On the big screen, the fans in turn were captured as the owner of Singoma, or a traditional processor, in the movie South Africa, which was nominated for the Academy Award 2004 yesterday.
“She was very passionate about her work … this is what she lived in her family,” said her grandson Gabolani Nimby.
She was “always looking to improve her craft” and “she always wanted to do better job”, but at the same time “her career was also (about) building other actors and actresses through her work.”

Besides acting, he remembers her as a person who is always ready to help others within her community, “family column” and “spine”.
He touched on the viral video, and admitted that NYIMIBe faced challenges at the end of her life, before adding that the family helped her as much as she could.
The actor’s epic was at the forefront of pressure for legal changes to prevent similar positions.
Two parliamentary projects were presented in 2017 aimed at giving actors “the right to win royalties for the first time in the history of South Africa,” according to Devnarain.
“This is why it is decisive to survive the sector,” he said.
After years from behind, they finally ended up with President Cyril Ramavusa’s office for signing it in 2024.
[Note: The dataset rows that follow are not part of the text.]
(* ===== verification/FwRbTree.v ===== *)
(** * Firmware: the red-black tree

    [FW-Base/include/rb-tree.h] and [lib/rb-tree.c].  A [rb_node_t *] is an address or
    [NULL] ([None]); the heap maps addresses to nodes.  The [Key] that [rb-tree.c] uses
    is a field of the node, as in its commented-out constructor [RBTree_NewNode]; where
    the memory of a new node comes from is a parameter of [rb_insert_node]. *)

From S2P Require Import Prelude.
From Stdlib Require Import Sorting.Sorted.

#[local] Open Scope Z_scope.

Notation rptr := (option Z) (only parsing).

Definition RB_NODE_NULL : Z := 0xffff.
Definition RB_RED : Z := 0.
Definition RB_BLACK : Z := 1.

(** [struct rb_node] *)
Record rb_node : Type := mk_rb_node {
  Key : Z;
  rb_color : Z;
  rb_parent : rptr;
  rb_right : rptr;
  rb_left : rptr;
}.

#[global] Instance rb_node_eq_dec : EqDecision rb_node.
Proof. solve_decision. Defined.

Notation rheap := (gmap Z rb_node) (only parsing).

(** [struct rb_root] *)
Record rb_root : Type := mk_rb_root { root_node : rptr; root_count : Z }.

(** ** Field access *)

Definition with_color (c : Z) (n : rb_node) : rb_node :=
  mk_rb_node (Key n) c (rb_parent n) (rb_right n) (rb_left n).
Definition with_parent (p : rptr) (n : rb_node) : rb_node :=
  mk_rb_node (Key n) (rb_color n) p (rb_right n) (rb_left n).
Definition with_right (p : rptr) (n : rb_node) : rb_node :=
  mk_rb_node (Key n) (rb_color n) (rb_parent n) p (rb_left n).
Definition with_left (p : rptr) (n : rb_node) : rb_node :=
  mk_rb_node (Key n) (rb_color n) (rb_parent n) (rb_right n) p.

Definition rb_get (h : rheap) (p : rptr) : res rb_node :=
  a ← deref p;
  aread h a.

Definition rb_upd (f : rb_node → rb_node) (p : rptr) (h : rheap) : res rheap :=
  a ← deref p;
  n ← aread h a;
  Ok (<[a := f n]> h).

(** The node is red when its colour [& RB_RED] is not zero; [RB_RED] is zero. *)
Definition rb_is_red (n : rb_node) : bool := negb (bool_decide (Z.land (rb_color n) RB_RED = 0)).
Definition rb_is_black (n : rb_node) : bool :=
  negb (bool_decide (Z.land (rb_color n) RB_BLACK = 0)).
Definition rb_set_red (p : rptr) (h : rheap) : res rheap := rb_upd (with_color RB_RED) p h.
Definition rb_set_black (p : rptr) (h : rheap) : res rheap := rb_upd (with_color RB_BLACK) p h.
But he has since referred both projects to the Constitutional Court, concerned that it could affect the elements stipulated in the constitution by putting restrictions retroactively on copyright.
These actors were left stuck in forgetting.
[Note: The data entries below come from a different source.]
Lemma rblk_iter_all_spec t dir : ∀ fuel i l,
  dlist_for_each fuel (if decide (dir = DLIST_START_HEAD) then BMI_PREV_BLK t
                       else BMI_NEXT_BLK t) i = Ok l →
  rblk_iter_all (S fuel) t (mk_iter i dir) = Ok l.
Proof.
  induction fuel as [|fuel IH]; intros i l; rewrite rblk_iter_all_S; cbn [dlist_for_each];
    destruct (decide (i = 0xffff)) as [?|Hne]; try done.
  intros (j & Hn & (l' & Hl' & [= <-])%bind_Ok)%bind_Ok.
  replace (if decide (dir = DLIST_START_HEAD) then BMI_PREV_BLK t i else BMI_NEXT_BLK t i)
    with (Ok j : res Z) by (by destruct (decide (dir = DLIST_START_HEAD))).
  cbn [mbind res_bind]. by rewrite (IH j l').
Qed.

(** ** Properties *)

(** The free list of the primary page holds the blocks [l], head first. *)
Definition free_rep (s : rblks) (l : list Z) : Prop :=
  fifo_rep (g_bmi_tbl s) (free_blk_list s) l.

Lemma status_frame (t : bmi_tbl) i st now q e d l :
  t !! i = Some e → fifo_rep t d l → fifo_rep (<[i := bmi_set_status st now q e]> t) d l.
Proof.
  intros He. apply fifo_rep_frame. intros j _. unfold links.
  destruct (decide (i = j)) as [->|]; [|by rewrite lookup_insert_ne].
  by rewrite lookup_insert_eq, He.
Qed.

Lemma get_blk_ok now s i l :
  free_rep s (i :: l) →
  ∃ s' e, get_blk_from_free_list now s = Ok (i, s') ∧ free_rep s' l ∧
    g_bmi_tbl s' !! i = Some e ∧ bstate e = RBLK_OPEN ∧ btimestamp e = now ∧
    bsequence e = sequence_id s ∧ sequence_id s' = u32 (sequence_id s + 1).
Proof.
  intros Hrep. unfold get_blk_from_free_list. rewrite (pull_is_link_pull _ _ _ Hrep).
  destruct (link_pull_spec _ _ _ _ Hrep) as (d' & t' & -> & Hrep' & Hlo & _).
  cbn [mbind res_bind fst snd default].
  destruct Hrep as [_ _ _ _ _ Hc]. destruct (chain_lookup _ _ _ i Hc) as [e0 He0]; [set_solver|].
  destruct (links_only_Some _ _ _ _ Hlo He0) as (n & p & He).
  rewrite (bmi_upd_ok _ _ _ _ He). cbn [mbind res_bind].
  eexists _, _. split; [done|]. split; [by apply status_frame|].
  cbn [g_bmi_tbl]. rewrite lookup_insert_eq. by repeat split.
Qed.

Lemma add_blk_ok s i l :
  free_rep s l → i ∉ l → 0 ≤ i < NIL → is_Some (g_bmi_tbl s !! i) →
  ∃ s' e, add_blk_to_free_list i s = Ok s' ∧ free_rep s' (l ++ [i]) ∧
    g_bmi_tbl s' !! i = Some e ∧ bstate e = RBLK_FREE ∧ bsequence e = 0 ∧
    sequence_id s' = sequence_id s.
Proof.
  intros Hrep Hi Hir [e0 He0]. unfold add_blk_to_free_list.
  rewrite (push_is_link_push _ _ _ _ Hrep Hi Hir) by eauto.
  destruct (link_push_spec _ _ _ i Hrep Hi Hir) as (d' & t' & -> & Hrep' & Hlo & _); [eauto|].
  cbn [mbind res_bind].
  destruct (links_only_Some _ _ _ _ Hlo He0) as (n & p & He).
  rewrite (bmi_upd_ok _ _ _ _ He). cbn [mbind res_bind].
  eexists _, _. split; [done|]. split; [by apply status_frame|].
  cbn [g_bmi_tbl]. rewrite lookup_insert_eq. by repeat split.
Qed.

(** C37: The free list of the firmware refines a first-in first-out queue of blocks: a
    block taken from it is the oldest one, becomes open with the time and the next
    sequence number; a block given back becomes free at the end of the queue. *)
Theorem fw_free_list_fifo (s : rblks) (l : list Z) :
  free_rep s l →
  (∀ now i l', l = i :: l' → ∃ s' e, get_blk_from_free_list now s = Ok (i, s') ∧
     free_rep s' l' ∧ g_bmi_tbl s' !! i = Some e ∧ bstate e = RBLK_OPEN ∧
     btimestamp e = now ∧ bsequence e = sequence_id s ∧
     sequence_id s' = u32 (sequence_id s + 1)) ∧
  (∀ i, i ∉ l → 0 ≤ i < NIL → is_Some (g_bmi_tbl s !! i) →
     ∃ s' e, add_blk_to_free_list i s = Ok s' ∧ free_rep s' (l ++ [i]) ∧
       g_bmi_tbl s' !! i = Some e ∧ bstate e = RBLK_FREE ∧ bsequence e = 0 ∧
       sequence_id s' = sequence_id s).
Proof.
  intros Hrep. split.
  - intros now i l' ->. by apply get_blk_ok.
  - intros i. by apply add_blk_ok.
Qed.

(** A block as the firmware's memory holds it at first. *)
Definition bmi_blank (i : Z) : bmi_t := mk_bmi_t i 0 RBLK_OFFLINE 0 0 0 0 0 0 ∅ 0 0.

Definition blank_rblks : rblks :=
  mk_rblks dlink_list_init (list_to_map ((λ i, (i, bmi_blank i)) <$> for_each_blk)) 7.

Lemma fw_free_list_fifo_witness :
  ∃ s' e, add_blk_to_free_list 3 blank_rblks = Ok s' ∧ free_rep s' [3] ∧
    g_bmi_tbl s' !! 3 = Some e ∧ bstate e = RBLK_FREE.
Proof.
  destruct (fw_free_list_fifo blank_rblks []) as [_ H].
  - apply fifo_rep_empty.
  - destruct (H 3) as (s' & e & H1 & H2 & H3 & H4 & _).
    + apply not_elem_of_nil.
    + split; reflexivity || discriminate.
    + eexists. vm_compute. reflexivity.
    + exists s', e. exact (conj H1 (conj H2 (conj H3 H4))).
Defined.

(** Walking a list visits each of its blocks once: from the head in the order they
    were added, from the tail in the opposite order, by the loop macros and by
    [rblk_iter] alike, and the walk ends. *)
Lemma dlist_iteration (t : bmi_tbl) (d : dlist) (l : list Z) (fuel : nat) :
  fifo_rep t d l → (length l ≤ fuel)%nat →
  dlist_for_each_head fuel t d = Ok l ∧
  dlist_for_each_tail fuel t d = Ok (reverse l) ∧
  rblk_iter_all (S fuel) t (dlist_iter_init d DLIST_START_HEAD) = Ok l ∧
  rblk_iter_all (S fuel) t (dlist_iter_init d DLIST_START_TAIL) = Ok (reverse l).
Proof.
  intros Hrep Hf.
  assert (dlist_for_each_head fuel t d = Ok l) as Hh.
  { unfold dlist_for_each_head. rewrite (rep_head _ _ _ Hrep). apply for_each_walk; [|done|].
    - intros i. by apply (rep_not_nil t d).
    - by apply (head_steps t d). }
  assert (dlist_for_each_tail fuel t d = Ok (reverse l)) as Ht.
  { unfold dlist_for_each_tail. rewrite (rep_tail _ _ _ Hrep), <-hd_reverse.
    apply for_each_walk; [|by rewrite length_reverse|].
    - intros i Hi. rewrite elem_of_reverse in Hi. by apply (rep_not_nil t d l).
    - by apply (tail_steps t d l). }
  split; [done|]. split; [done|].
  split; unfold dlist_iter_init; apply rblk_iter_all_spec; [exact Hh|exact Ht].
Qed.

Lemma dlist_iteration_witness :
  rblk_iter_all 1 ∅ (dlist_iter_init dlink_list_init DLIST_START_TAIL) = Ok [].
Proof. by apply (dlist_iteration ∅ dlink_list_init [] 0 (fifo_rep_empty _)). Defined.

(** Taking a block from an empty free list writes outside the table: the end mark
    [0xffff] is used as a block number. *)
Lemma get_blk_empty_faults (now : Z) (s : rblks) :
  free_rep s [] → g_bmi_tbl s !! DLIST_EMPTY = None →
  get_blk_from_free_list now s = Fault F_OOB.
Proof.
  intros Hrep Hout. unfold get_blk_from_free_list. rewrite (pull_is_link_pull _ _ _ Hrep).
  rewrite (link_pull_empty _ _ Hrep). cbn [mbind res_bind default fst snd].
  unfold bmi_upd. by rewrite aread_None.
Qed.

Lemma get_blk_empty_faults_witness : get_blk_from_free_list 0 blank_rblks = Fault F_OOB.
Proof. apply get_blk_empty_faults; [apply fifo_rep_empty|vm_compute; reflexivity]. Defined.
“Any actor who is in the cinema or television now must understand that as long as you continue to work, you will end up to fulfill your money,” Divenin said.
“The government has failed the entire sector and failed in Mansani.”
At a memorial ceremony in Johannesburg on Thursday, actress Lirato Muffles also criticized the government for presenting more than just a “ventilation” for actors.
“How much time should we hear the same speeches (in memorial services)? What is the time that we should face the same links about the need for the policy structures that will protect us as actors?” I asked.
But the Minister of Culture Gaiton McKenzi, who rarely out of the fighting, returned to critics, saying that he had responded personally to Nimbie’s ordeal when she was alive and the government helped the family and pay for a funeral on Saturday.
“We work day and night to change the ordeal of designs, and soon they will have a funeral cover and hospital care and pay a policy for their children. We really care as we cost to change their lives,” he wrote on Facebook.
Any changes now, of course, very late for NYIMIBE.
In the memorial, the famous director Angus Gibson touched on this, describing how she would ask him to work during difficult times.
“Although she is a great actress as it was, she did not protect her from a difficult world,” he said.